(** *** One iteration, by the verdict on its answer *)

Lemma retry_loop_success fuel attempt lastError s data :
  verdict w baseUrl (fetch w (issued s) url) = Success data ->
  attempt <= MAX_RETRIES ->
  retry_loop w baseUrl url options (S fuel) attempt lastError s
  = (Ok data, after_fetch url options TIMEOUT_MS (fetch w (issued s) url) s).
Proof.
  intros Hv Hle. simpl retry_loop.
  destruct (attempt <=? MAX_RETRIES) eqn:Hc; [| apply Z.leb_gt in Hc; lia].
  unfold try_catch. rewrite attempt_once_verdict, Hv. reflexivity.
Qed.

Lemma retry_loop_unauthorized fuel attempt lastError s :
  verdict w baseUrl (fetch w (issued s) url) = Unauthorized ->
  attempt <= MAX_RETRIES ->
  retry_loop w baseUrl url options (S fuel) attempt lastError s
  = (Throw (JsError "Authentication failed"),
     after_remove "user" (after_fetch url options TIMEOUT_MS (fetch w (issued s) url) s)).
Proof.
  intros Hv Hle. simpl retry_loop.
  destruct (attempt <=? MAX_RETRIES) eqn:Hc; [| apply Z.leb_gt in Hc; lia].
  unfold try_catch. rewrite attempt_once_verdict, Hv.
  unfold message_of, bind, ret. rewrite gives_up_authentication. reflexivity.
Qed.

Lemma retry_loop_stop fuel attempt lastError s m :
  verdict w baseUrl (fetch w (issued s) url) = Failure m ->
  attempt <= MAX_RETRIES ->
  gives_up m = true \/ attempt = MAX_RETRIES ->
  retry_loop w baseUrl url options (S fuel) attempt lastError s
  = (Throw (JsError m), after_fetch url options TIMEOUT_MS (fetch w (issued s) url) s).
Proof.
  intros Hv Hle Hstop. simpl retry_loop.
  destruct (attempt <=? MAX_RETRIES) eqn:Hc; [| apply Z.leb_gt in Hc; lia].
  unfold try_catch. rewrite attempt_once_verdict, Hv.
  unfold message_of, bind, ret.
  assert (Hg : gives_up m || (attempt =? MAX_RETRIES) = true).
  { destruct Hstop as [-> | ->]; [reflexivity |].
    rewrite Z.eqb_refl. apply orb_true_r. }
  rewrite Hg. reflexivity.
Qed.

Lemma retry_loop_again fuel attempt lastError s m :
  verdict w baseUrl (fetch w (issued s) url) = Failure m ->
  attempt < MAX_RETRIES ->
  gives_up m = false ->
  retry_loop w baseUrl url options (S fuel) attempt lastError s
  = retry_loop w baseUrl url options fuel (attempt + 1) (JsError m)
      (after_sleep (attempt * 1000)
         (after_fetch url options TIMEOUT_MS (fetch w (issued s) url) s)).
Proof.
  intros Hv Hlt Hg. simpl retry_loop.
  destruct (attempt <=? MAX_RETRIES) eqn:Hc; [| apply Z.leb_gt in Hc; lia].
  unfold try_catch. rewrite attempt_once_verdict, Hv.
  unfold message_of, bind at 1, ret. rewrite Hg.
  assert (Hne : (attempt =? MAX_RETRIES) = false) by (apply Z.eqb_neq; lia).
  assert (Hl : (attempt <? MAX_RETRIES) = true) by (apply Z.ltb_lt; lia).
  rewrite Hne, Hl. reflexivity.
Qed.

(** Whatever the fuel, the loop only adds effects to the state. *)
Lemma retry_loop_replay (fuel : nat) :
  forall (attempt : Z) (lastError : Thrown) (s : State),
  exists evs,
    snd (retry_loop w baseUrl url options fuel attempt lastError s) = replay evs s.
Proof.
  induction fuel as [| fuel IH]; intros attempt lastError s; [now exists [] |].
  simpl retry_loop.
  destruct (attempt <=? MAX_RETRIES); [| now exists []].
  unfold try_catch. rewrite attempt_once_verdict.
  destruct (verdict w baseUrl (fetch w (issued s) url)) as [data | | m].
  - now exists [request (issued s)].
  - exists [request (issued s); ERemoveItem "user"].
    unfold message_of, bind, ret. rewrite gives_up_authentication. reflexivity.
  - unfold message_of, bind at 1, ret.
    destruct (gives_up m || (attempt =? MAX_RETRIES)); [now exists [request (issued s)] |].
    destruct (attempt <? MAX_RETRIES).
    + unfold bind, sleep, emit, modify.
      destruct (IH (attempt + 1) (JsError m)
                  (after_sleep (attempt * 1000)
                     (after_fetch url options TIMEOUT_MS (fetch w (issued s) url) s)))
        as (evs & Heq).
      exists (request (issued s) :: ESleep (attempt * 1000) :: evs). exact Heq.
    + unfold bind, ret.
      destruct (IH (attempt + 1) (JsError m)
                  (after_fetch url options TIMEOUT_MS (fetch w (issued s) url) s))
        as (evs & Heq).
      exists (request (issued s) :: evs). exact Heq.
Qed.

End Runs.

(** ** Facts about runs of the retry loop *)

Lemma requests_app (evs1 evs2 : list Event) :
  requests (evs1 ++ evs2) = requests evs1 ++ requests evs2.
Proof.
  induction evs1 as [| [u b t o | ms | key] evs1 IH]; simpl; congruence.
Qed.

Lemma ok_not_401 (r : Response) : ok r = true -> (status r =? 401) = false.
Proof. unfold ok. intros H. apply andb_true_iff in H as [_ H]. lia. Qed.

Lemma verdict_unauthorized (w : World) (baseUrl : string) (o : FetchOutcome) :
  verdict w baseUrl o = Unauthorized <-> unauthorized_reply w o = true.
Proof.
  unfold verdict, unauthorized_reply, is_json_reply.
  destruct o as [r | m |]; [| split; discriminate ..].
  destruct (html_reply r); simpl; [split; discriminate |].
  destruct (parsed_body w r) as [data | m]; simpl; [| split; discriminate].
  destruct (ok r) eqn:Hok.
  - rewrite (ok_not_401 r Hok). split; discriminate.
  - destruct (status r =? 401); [tauto |].
    destruct (status r =? 404); [split; discriminate |].
    destruct (status r =? 500); split; discriminate.
Qed.

Lemma verdict_success (w : World) (baseUrl : string) (o : FetchOutcome) (data : JSON) :
  verdict w baseUrl o = Success data ->
  exists r, o = Responded r /\ ok r = true /\ is_json_reply w r = true
            /\ parsed_body w r = inl data.
Proof.
  unfold verdict, is_json_reply.
  destruct o as [r | m |]; try discriminate.
  destruct (html_reply r) eqn:Hh; simpl; [discriminate |].
  destruct (parsed_body w r) as [d | m] eqn:Hp; [| discriminate].
  destruct (ok r) eqn:Hok.
  - intros [= <-]. exists r. rewrite Hh, Hp. auto.
  - destruct (status r =? 401); [discriminate |].
    destruct (status r =? 404); [discriminate |].
    destruct (status r =? 500); discriminate.
Qed.

Section RunFacts.

Context (w : World) (baseUrl url : string) (options : FetchOptions).

Local Abbreviation run := (retry_run w baseUrl url options).

(** A run never throws [undefined]. *)
Lemma run_throws_error n attempt evs res :
  run n attempt evs res -> res <> Throw JsUndefined.
Proof. induction 1; congruence. Qed.

(** A run that returns ends with the request that was answered well. *)
Lemma run_ok_last n attempt evs data :
  run n attempt evs (Ok data) ->
  exists pre r,
    evs = pre ++ [EFetch url options TIMEOUT_MS (Responded r)]
    /\ ok r = true /\ parsed_body w r = inl data.
Proof.
  remember (Ok data) as res eqn:Hres.
  induction 1 as [n a d Hv | n a Hv | n a m Hv Hg | n a m evs res Hv Hg Hrun IH];
    try discriminate.
  - injection Hres as ->.
    apply verdict_success in Hv as (r & Ho & Hok & _ & Hp).
    exists [], r. rewrite Ho. auto.
  - destruct (IH Hres) as (pre & r & -> & Hok & Hp).
    exists (EFetch url options TIMEOUT_MS (fetch w n url) :: ESleep (a * 1000) :: pre), r.
    auto.
Qed.

(** A 401 that gets as far as the status test ends the run: the user
    record is removed next and nothing follows. *)
Lemma run_unauthorized_last n attempt evs res pre post u b t o :
  run n attempt evs res ->
  evs = pre ++ EFetch u b t o :: post ->
  unauthorized_reply w o = true ->
  post = [ERemoveItem "user"] /\ res = Throw (JsError "Authentication failed").
Proof.
  intros Hrun. revert pre.
  induction Hrun as [n a d Hv | n a Hv | n a m Hv Hg | n a m evs res Hv Hg Hrun IH];
    intros pre Hevs Hun.
  - destruct pre as [| e [| e' pre]]; try discriminate.
    injection Hevs as <- <- <- Ho <-. rewrite <- Ho in Hun.
    apply (proj2 (verdict_unauthorized w baseUrl _)) in Hun. congruence.
  - destruct pre as [| e [| e' [| e'' pre]]]; try discriminate.
    injection Hevs as <- <- <- Ho <-. auto.
  - destruct pre as [| e [| e' pre]]; try discriminate.
    injection Hevs as <- <- <- Ho <-. rewrite <- Ho in Hun.
    apply (proj2 (verdict_unauthorized w baseUrl _)) in Hun. congruence.
  - destruct pre as [| e [| e' pre]].
    + injection Hevs as <- <- <- Ho <-. rewrite <- Ho in Hun.
      apply (proj2 (verdict_unauthorized w baseUrl _)) in Hun. congruence.
    + discriminate.
    + injection Hevs as <- <- Hevs. eapply IH; eauto.
Qed.

(** The user record is gone after a run that saw such a 401. *)
Lemma run_unauthorized_storage n attempt evs res :
  run n attempt evs res ->
  forall s u b t o,
    In (EFetch u b t o) evs ->
    unauthorized_reply w o = true ->
    AsyncStorage (replay evs s) !! "user" = None.
Proof.
  intros Hrun s u b t o Hin Hun.
  apply in_split in Hin as (pre & post & Hevs).
  destruct (run_unauthorized_last _ _ _ _ _ _ _ _ _ _ Hrun Hevs Hun) as [-> _].
  rewrite Hevs.
  change (pre ++ EFetch u b t o :: [ERemoveItem "user"])
    with (pre ++ [EFetch u b t o; ERemoveItem "user"]).
  rewrite replay_app. simpl. apply lookup_delete_eq.
Qed.

End RunFacts.

(** ** Building the request *)

Lemma read_arguments_throws (methodOrOptions : MethodOrOptions) (bodyData : option Data)
    (e : Thrown) :
  read_arguments methodOrOptions bodyData = Throw e ->
  (methodOrOptions = IsNull \/ methodOrOptions = IsUndefined) /\ exists m, e = JsError m.
Proof.
  destruct methodOrOptions; simpl; try discriminate; intros [= <-]; eauto.
Qed.

Lemma authorization_throws (token : option JSON) (e : Thrown) :
  authorization token = Throw e ->
  e = JsError cannot_convert
  /\ exists t, token = Some t /\ Js.truthy t = true /\ Js.to_string t = None.
Proof.
  unfold authorization. destruct token as [t |]; [| discriminate].
  destruct (Js.truthy t) eqn:Ht; [| discriminate].
  destruct (Js.to_string t) eqn:Hs; [discriminate |].
  intros [= <-]. eauto.
Qed.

*-*-*

** Exercise objective **
Lines, not occurrences, are what count: report how many lines of the records above include the word "that", and nothing else.

** Solved problem **
3